By Kate SimmondsPublished 3 years ago 5 min read

I feel the rush surging over me as I run. A sort of static energy from the crown of my head down to my legs. I was getting away…

The sirens above me on the lampposts wail intermittently between the automated message that echoes from speaker to speaker: ‘This is a public safety announcement. A section 30 has been committed in the area. Suspect is… IC1… male… medium build… wearing…. Black. Suspect is currently running… North on…. Townley Road. Please remain in your houses. Neighbourhood Defenders have permission to shoot upon sighting.’

I swallow and propel myself forward faster. The clicks of front doors locking and muffled shrieks cascade ahead.

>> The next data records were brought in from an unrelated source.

Definition set_perspective (p : option P) (t : Transaction) : Transaction :=
  mkTransaction (trx_storage_id t) p (trx_phead t) (trx_heads t).
Definition set_phead (h : option CommandId) (t : Transaction) : Transaction :=
  mkTransaction (trx_storage_id t) (trx_perspective t) h (trx_heads t).
Definition set_heads (hs : BTreeMap Address Location) (t : Transaction) : Transaction :=
  mkTransaction (trx_storage_id t) (trx_perspective t) (trx_phead t) hs.

(** What the methods of a transaction change: the transaction, the storage, the
    sink and the cache of the peer. *)
Record Env := mkEnv { en_trx : Transaction; en_storage : St; en_sink : Sk; en_cache : PeerCache }.
Abbreviation TM := (M Env ClientError).

Definition get_trx : TM Transaction := λ s, (Ok (en_trx s), s).
Definition upd_trx (f : Transaction → Transaction) : TM unit :=
  modify (λ s, mkEnv (f (en_trx s)) (en_storage s) (en_sink s) (en_cache s)).
Definition upd_sink (f : Sk → Sk) : TM unit :=
  modify (λ s, mkEnv (en_trx s) (en_storage s) (f (en_sink s)) (en_cache s)).
Definition on_storage {A} (m : M St StorageError A) : TM A := λ s,
  let '(res, st) := m (en_storage s) in (try_storage res, mkEnv (en_trx s) st (en_sink s) (en_cache s)).
Definition with_storage {A} (f : St → outcome ClientError A) : TM A := λ s, (f (en_storage s), s).
Definition searching {A} (r : option (outcome ClientError A)) : outcome ClientError A :=
  match r with Some o => o | None => Panic "search does not end" end.

(** * Searching *)
Fixpoint locate_heads st (address : Address) (heads : list Location) : outcome ClientError (option Location) :=
  match heads with
  | [] => Ok None
  | head :: heads' =>
      found ← try_storage (search (get_location_from (search_fuel st) st head address));
      match found with Some l => Ok (Some l) | None => locate_heads st address heads' end
  end.
Definition locate (t : Transaction) st (address : Address) : outcome ClientError (option Location) :=
  found ← try_storage (search (get_location (search_fuel st) st address));
  match found with Some l => Ok (Some l) | None => locate_heads st address (map snd (trx_heads t)) end.

Definition get_policy_at engine st (location : Location) : outcome ClientError (Pol * PolicyId) :=
  segment ← try_storage (get_segment st location);
  let policy_id := seg_policy segment in
  policy ← try_engine (get_policy policy_id engine);
  Ok (policy, policy_id).
(** [max_by_key] returns its second argument when the keys are equal. *)
Definition choose_policy engine st (left right : Location) : outcome ClientError (Pol * PolicyId) :=
  l ← get_policy_at engine st left;
  r ← get_policy_at engine st right;
  Ok (if pol_serial r.1 <? pol_serial l.1 then l else r).
(* ===== verification/TransactionProofs.v ===== *)
(** The invariant of transactions and of the storage below them: proofs by
    weakest preconditions in the transaction's monad. *)
From S2P Require Import Prelude Collections RuntimeTypes FactStore Graph Client BraidProofs RuntimeOps StorageLaws.
From S2P Require Import SearchSound Transaction.
Local Open Scope string_scope.
Local Open Scope list_scope.
Local Open Scope nat_scope.

Create HintDb grows.

Lemma elem_of_bt_insert_new {K V} `{OrdLaws K} (k : K) (v : V) m : (k, v) ∈ bt_insert k v m.
Proof. apply bt_get_elem, bt_get_insert_eq. Qed.
Lemma elem_of_bt_insert_key {K V} `{OrdLaws K} `{EqDecision K} (k k' : K) (v v' : V) m :
  bt_wf m → (k', v') ∈ m → ∃ v2, (k', v2) ∈ bt_insert k v m.
Proof.
  intros Hw Hin. destruct (decide (k' = k)) as [->|Hne]; [exists v; apply elem_of_bt_insert_new|].
  exists v'. apply bt_get_elem. rewrite bt_get_insert_ne by done. by apply bt_elem_get.
Qed.

Section TransactionProofs.
(** [alone]: no other transaction was committed since this one was opened. *)
Context {strict alone : Prop} {St Seg P FP FI : Type} `{HL : StorageLaws strict St Seg P FP FI}.
Context {Eng Pol Action Effect Sk : Type} `{EngineOps Eng Pol} `{PolicyLaws Pol Action Effect} `{Sink Sk Effect}.
Context (search_fuel braid_fuel : St → nat).
Abbreviation env := (Env St P Sk).
Abbreviation TM := (M env ClientError).
Implicit Types (D : nat → Prop) (st : St) (s : env) (t : Transaction P) (l : Location) (p : P).
Lemma open_follows n envelope f eng :
  let call fuel := open_command fuel pol kind envelope (f, eng) in
  match source_open n c envelope f eng with
  | (Ok (Some (VStruct this)), st) => settles call (Ok this, (vio_facts (lo_io st), vio_engine (lo_io st)))
  | (Ok _, st) | (Err (StopError _), st) => settles call (Err EEInternalError, (vio_facts (lo_io st), vio_engine (lo_io st)))
  | (Err (StopExit ExitCheck), st) | (Err (StopExit ExitPanic), st) => settles call (Err EECheck, (vio_facts (lo_io st), vio_engine (lo_io st)))
  | (Err (StopExit ExitNormal), _) | (Err StopUnknown, _) => True
  | (Err (StopReturn _), _) => False
  | (Panic w, _) => ∃ s, settles call (Panic w, s)
  end.
Proof.
  intros call. pose proof (@compiled_entry_ends _ (policy_io pol) env (vm_machine pol) ser_struct deser_struct on_engine n (EntryOpen c (envelope_struct envelope))
    (run_state_new (vm_machine pol) (vio_new f tt eng) (CtxOpen (mkOpenContext kind))) Hc Hr Hstub (engine_contract_ffi Hffi) Hin eq_refl Logic.I) as He.
  pose proof (compiled_codemap_total _ _ Hc Hr) as Hcm.
  change (meaning _ _ _ _ _ _ _ _ n _ _) with (source_open n c envelope f eng) in He.
  destruct (source_open n c envelope f eng) as [[v|[r|t|v|]|w] st]; cbn [ends_as] in He.
  - destruct He as (k & s' & Hk & <- & Hst).
    assert (∀ fuel, call (k + fuel) = let '(res, rs) := return_struct pol s' in (res, facts_engine rs)) as Hcall.
    { intros fuel. unfold call, open_command. cbn [call_entry] in Hk. by rewrite Hk. }
    pose proof (returned_struct v s' Hcm Hst) as Hret. destruct v as [[]|].
    all: exists k; intros fuel; rewrite Hcall; destruct (return_struct pol s') as [res rs]; destruct Hret as [-> Hio]; unfold facts_engine; by rewrite Hio.
  - destruct He as (k & s' & Hk & <-). destruct r; [done|..].
    all: exists k; intros fuel; unfold call, open_command; cbn [call_entry] in Hk; by rewrite Hk.
  - destruct He as (k & e & s' & Hk & _ & <-). exists k. intros fuel. unfold call, open_command. cbn [call_entry] in Hk. by rewrite Hk.
  - done.
  - done.
  - destruct He as (k & s' & Hk). exists (facts_engine s'), k. intros fuel. unfold call, open_command. cbn [call_entry] in Hk. by rewrite Hk.
Qed.
(** The struct that the policy rule gets. *)
Abbreviation opened this := (struct_new kind (struct_to_kvpairs this).2).
Lemma accepts_fits ctx this envelope f sk eng :
  let s := run_state_new (vm_machine pol) (vio_new f sk eng) ctx in
  @accepts _ (policy_io pol) (vm_machine pol) (EntryPolicy c this (envelope_struct envelope)) s ↔ fits_command c this.
Proof.
  intros s. exact (@compiled_calls_typed _ (policy_io pol) env (vm_machine pol) (EntryPolicy c this (envelope_struct envelope)) s Hc Hr Hin (Nat.le_0_l _)).
Qed.
Lemma policy_follows n command author recall fields envelope f sk eng :
  let ctx := mkPolicyContext kind (cmd_id command) author id_default in
  let this := struct_new kind fields in
  let call fuel := evaluate_rule fuel pol kind fields envelope (CtxPolicy ctx) recall (f, sk, eng) in
  fits_command c this →
  rule_follows ctx call (λ fuel rs, recall_internal fuel pol recall kind this envelope rs) (source_policy n c (CtxPolicy ctx) this envelope f sk eng).
Proof.
  intros ctx this call Hfit. pose proof (@compiled_entry_ends _ (policy_io pol) env (vm_machine pol) ser_struct deser_struct on_engine n
    (EntryPolicy c this (envelope_struct envelope)) (run_state_new (vm_machine pol) (vio_new f sk eng) (CtxPolicy ctx)) Hc Hr Hstub
    (engine_contract_ffi Hffi) Hin eq_refl (proj2 (accepts_fits (CtxPolicy ctx) this envelope f sk eng) Hfit)) as He.
  change (meaning _ _ _ _ _ _ _ _ n _ _) with (source_policy n c (CtxPolicy ctx) this envelope f sk eng) in He.
  destruct (source_policy n c (CtxPolicy ctx) this envelope f sk eng) as [[v|[r|t|v|]|w] st]; cbn [ends_as call_entry] in He; cbn [rule_follows]; unfold left_by.
  - destruct He as (k & s' & Hk & <- & _). exists k. intros fuel. unfold call, evaluate_rule. cbn [s_name struct_new]. by rewrite Hk.
  - destruct He as (k & s' & Hk & <-). destruct r.
    + exists k. intros fuel. unfold call, evaluate_rule. cbn [s_name struct_new]. by rewrite Hk.
    + exists k, (set_context (CtxRecall ctx) s'). split_and!; [done|done|]. intros fuel. unfold call, evaluate_rule. cbn [s_name struct_new]. by rewrite Hk.
    + exists k. intros fuel. unfold call, evaluate_rule. cbn [s_name struct_new]. by rewrite Hk.
  - destruct He as (k & e & s' & Hk & _ & <-). exists k. intros fuel. unfold call, evaluate_rule. cbn [s_name struct_new]. by rewrite Hk.
  - done.
  - done.
  - destruct He as (k & s' & Hk). exists (io_state s'), k. intros fuel. unfold call, evaluate_rule. cbn [s_name struct_new]. by rewrite Hk.
Qed.
Lemma policy_refused fuel ctx recall fields envelope f sk eng :
  ¬ fits_command c (struct_new kind fields) →
  evaluate_rule fuel pol kind fields envelope ctx recall (f, sk, eng) = (Err EEInternalError, (f, sk, eng)).
Proof.
  intros Hn. pose proof (compiled_codemap_total _ _ Hc Hr) as Hcm. rewrite <- (accepts_fits ctx _ envelope f sk eng) in Hn.
  destruct (setup_command_refused (vm_machine pol) _ Hcm _ _ _ _ eq_refl Hn) as (e & s' & Hs & Hio).
  unfold evaluate_rule, call_command_policy. unfold mbind at 1, M_bind at 1. cbn [s_name struct_new] in *. rewrite Hs. unfold io_state. by rewrite Hio.
Qed.
End Compiled.
End Source.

I didn’t always used to live like this. Up to the age of nine my memories are like a series of rolling hazy vignettes in my head. A curly brunette boy, me, donning a birthday hat whilst blowing out candles on a penguin-shaped cake… a big grin on my frosting-covered face as I tear open piles of presents... laughing with my Dad as we threw snowballs from behind the cars in the winter… bowling on Friday nights with my parents…

But 2032 changed everything, when I was halfway through college. I was smoking a joint with Carl, my metalhead of a roommate in our dinghy dorm room covered with skateboarding posters on my side, and thrash metal bands on his. I was just passing it back to him. I remember the moment so vividly when my cell phone rang. It was Mom, and she was crying.

‘Brandon?’ she had choked. That voice when she was trying to pretend she was okay.

‘Mom? What is it… is Dad-‘

‘He’s fine honey… well, sorta… oh honey… we’ve lost everything. Have you been watching the news?’

I hadn’t watched the news since I’d moved out. Obviously.

‘No. Mom, what… what do you mean?’

‘Oh honey… the stock market… it’s not just crashed, it’s shut down. Everyone’s gone nuts. The interest rates have gone through the roof and-‘

‘Mom hold up…. Slow down… it’ll be okay. We’ll be okay. I’m leaving now, I’ll just pack a bag and I’ll be home in-’

‘Brandon….’ Mom had whispered, ‘We haven’t got a home. Everything. Everything is gone. Your Dad’s been arrested – we are in so much debt… head to Aunt Barbara’s okay honey? I’ll meet you there.’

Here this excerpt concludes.